» **Exercise instructions**
From the entries below, output the line with "Inductive Role := user | model." and each following line up to and including the line with "#[export] Instance Role_eq_dec", exactly as written.

» **Data records**
(** * Zephyr Coaching: the realtime audio session of [src/App.tsx]

    A shallow embedding of the React component [App] of [src/App.tsx] and of
    the types of [src/types.ts]: the refs and state hooks of the component are
    the fields of one record, every callback of the component is a function on
    that record, and the browser objects the component holds handles to (audio
    source nodes, audio contexts, the live session, microphone streams) live in
    an explicit store, so that what the callbacks do to them can be observed.

    Conventions.
    - JavaScript strings are sequences of UTF-16 code units ([list N]).
    - JavaScript numbers that carry time on the output clock
      ([AudioContext.currentTime], [AudioBuffer.duration]) are exact rationals
      ([Q]); the readings of [Date.now()] are integers ([Z]).
    - [onmessage] is an async function with one [await]: it is given in two
      halves, before and after the [await], composed into one run in
      [onmessage] and left apart in the section on overlapping handlers.
    - [handleStartSession] is an async function too: its part before the
      [await] of [getUserMedia] and its part after it are given apart,
      composed in [handleStartSession] and interleaved with the other
      callbacks in [occur].
    - [console.error] is not modelled. *)

From Stdlib Require Import ZArith QArith Qminmax Lqa Lia.
From Stdlib Require Import DecimalString DecimalZ.
From stdpp Require Import base gmap sets list strings.

#[local] Set Warnings "-clear-no-such-hyp".

Open Scope Q_scope.

(** ** JavaScript strings *)

Module JS.

(** A string is its sequence of UTF-16 code units. *)
Definition jsstring := list N.

(** A literal of the source, written in ASCII. *)
Definition lit (s : string) : jsstring :=
  Ascii.N_of_ascii <$> String.list_ascii_of_string s.

(** Truthiness of a string: every string but the empty one. *)
Definition truthy (s : jsstring) : bool :=
  match s with
  | [] => false
  | _ :: _ => true
  end.

(** ECMAScript [WhiteSpace] and [LineTerminator] code points; all of them
    are in the basic plane, so each is one code unit. *)
Definition isWhiteSpace (c : N) : bool :=
  ((c =? 9) || (c =? 10) || (c =? 11) || (c =? 12) || (c =? 13) || (c =? 32)
   || (c =? 160) || (c =? 5760) || ((8192 <=? c) && (c <=? 8202))
   || (c =? 8232) || (c =? 8233) || (c =? 8239) || (c =? 8287)
   || (c =? 12288) || (c =? 65279))%N.

Fixpoint trimStart (s : jsstring) : jsstring :=
  match s with
  | [] => []
  | c :: s' => if isWhiteSpace c then trimStart s' else s
  end.

Definition trimEnd (s : jsstring) : jsstring :=
  reverse (trimStart (reverse s)).

(** [String.prototype.trim]. *)
Definition trim (s : jsstring) : jsstring := trimEnd (trimStart s).

(** The decimal text of an integer number, as a template literal prints it. *)
Definition ofInteger (z : Z) : jsstring :=
  lit (NilZero.string_of_int (Z.to_int z)).

End JS.

Export JS.

(** ** [src/types.ts] *)

Inductive SessionStatus := IDLE | CONNECTING | ACTIVE | ERROR.

Inductive Role := user | model.

Record ChatMessage := {
  id : jsstring;
  role : Role;
  text : jsstring;
  timestamp : Z
}.

#[export] Instance SessionStatus_eq_dec : EqDecision SessionStatus.
Proof. solve_decision. Defined.

#[export] Instance Role_eq_dec : EqDecision Role.
Proof. solve_decision. Defined.

(** ** The inbound message ([LiveServerMessage] of the client library)

    Only the fields that [onmessage] reads.  An optional object is an
    [option]; an optional flag is a [bool] (absent and false are both
    falsy); [parts] is an array and the [text] of a transcription a
    string, as the inbound contract has them. *)

Record Transcription := { tr_text : jsstring }.

Record Blob := { data : option jsstring }.

Record Part := { inlineData : option Blob }.

Record Content := { parts : list Part }.

Record ServerContent := {
  inputTranscription : option Transcription;
  outputTranscription : option Transcription;
  turnComplete : bool;
  modelTurn : option Content;
  interrupted : bool
}.

Record LiveServerMessage := { serverContent : option ServerContent }.

(** ** Browser objects *)

(** An [AudioBuffer]: [duration] is its length in sample frames over its
    sample rate. *)
Record AudioBuffer := {
  ab_length : N;
  ab_sampleRate : positive
}.

Definition duration (b : AudioBuffer) : Q :=
  Z.of_N (ab_length b) # ab_sampleRate b.

(** The life of an [AudioBufferSourceNode]: created, started (playing or
    waiting for its start time), then ended by itself or stopped. *)
Inductive PlayState := Created | Started | Ended | Stopped.

#[export] Instance PlayState_eq_dec : EqDecision PlayState.
Proof. solve_decision. Defined.

Record SourceNode := {
  sn_buffer : AudioBuffer;
  sn_when : Q;           (* the argument of [start] *)
  sn_state : PlayState
}.

(** [source.start(when)]: an exception when called twice. *)
Definition node_start (when : Q) (n : SourceNode) : option SourceNode :=
  match sn_state n with
  | Created => Some {| sn_buffer := sn_buffer n; sn_when := when; sn_state := Started |}
  | _ => None
  end.

(** [source.stop()]: an exception before [start]; no effect on a node that
    has ended or was stopped already. *)
Definition node_stop (n : SourceNode) : option SourceNode :=
  match sn_state n with
  | Created => None
  | Started => Some {| sn_buffer := sn_buffer n; sn_when := sn_when n; sn_state := Stopped |}
  | Ended | Stopped => Some n
  end.

(** The node reaches the end of its buffer: the browser marks it ended (and
    would fire [ended] at it). *)
Definition node_end (n : SourceNode) : SourceNode :=
  match sn_state n with
  | Started => {| sn_buffer := sn_buffer n; sn_when := sn_when n; sn_state := Ended |}
  | _ => n
  end.

(** The moment the node's buffer runs out, on the output clock. *)
Definition node_finish (n : SourceNode) : Q := sn_when n + duration (sn_buffer n).

(** The objects the component creates, by handle (the index in each list):
    source nodes, the number of [close()] calls each audio context and each
    live session has received, the number of microphone streams acquired
    (nothing in the component ever stops one), and the number of alerts
    shown. *)
Record Browser := {
  nodes : list SourceNode;
  contexts : list nat;
  sessions : list nat;
  mediaStreams : nat;
  alerts : nat
}.

Record TranscriptionBuffer := { tb_user : jsstring; tb_model : jsstring }.

(** ** The component *)

Record App := {
  status : SessionStatus;                       (* useState *)
  messages : list ChatMessage;                  (* useState *)
  sessionRef : option nat;
  audioContextsRef : option (nat * nat);        (* input, output *)
  sourcesRef : gset nat;
  nextStartTimeRef : Q;
  transcriptionBufferRef : TranscriptionBuffer;
  browser : Browser
}.

Definition initial : App := {|
  status := IDLE;
  messages := [];
  sessionRef := None;
  audioContextsRef := None;
  sourcesRef := ∅;
  nextStartTimeRef := 0;
  transcriptionBufferRef := {| tb_user := []; tb_model := [] |};
  browser := {| nodes := []; contexts := []; sessions := []; mediaStreams := 0; alerts := 0 |}
|}.

(** Field updates. *)
Definition set_status (v : SessionStatus) (s : App) : App :=
  {| status := v; messages := messages s; sessionRef := sessionRef s;
     audioContextsRef := audioContextsRef s; sourcesRef := sourcesRef s;
     nextStartTimeRef := nextStartTimeRef s;
     transcriptionBufferRef := transcriptionBufferRef s; browser := browser s |}.

Definition set_messages (v : list ChatMessage) (s : App) : App :=
  {| status := status s; messages := v; sessionRef := sessionRef s;
     audioContextsRef := audioContextsRef s; sourcesRef := sourcesRef s;
     nextStartTimeRef := nextStartTimeRef s;
     transcriptionBufferRef := transcriptionBufferRef s; browser := browser s |}.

» **Answer to this problem**
Inductive Role := user | model.

Record ChatMessage := {
  id : jsstring;
  role : Role;
  text : jsstring;
  timestamp : Z
}.

#[export] Instance SessionStatus_eq_dec : EqDecision SessionStatus.
Proof. solve_decision. Defined.

#[export] Instance Role_eq_dec : EqDecision Role.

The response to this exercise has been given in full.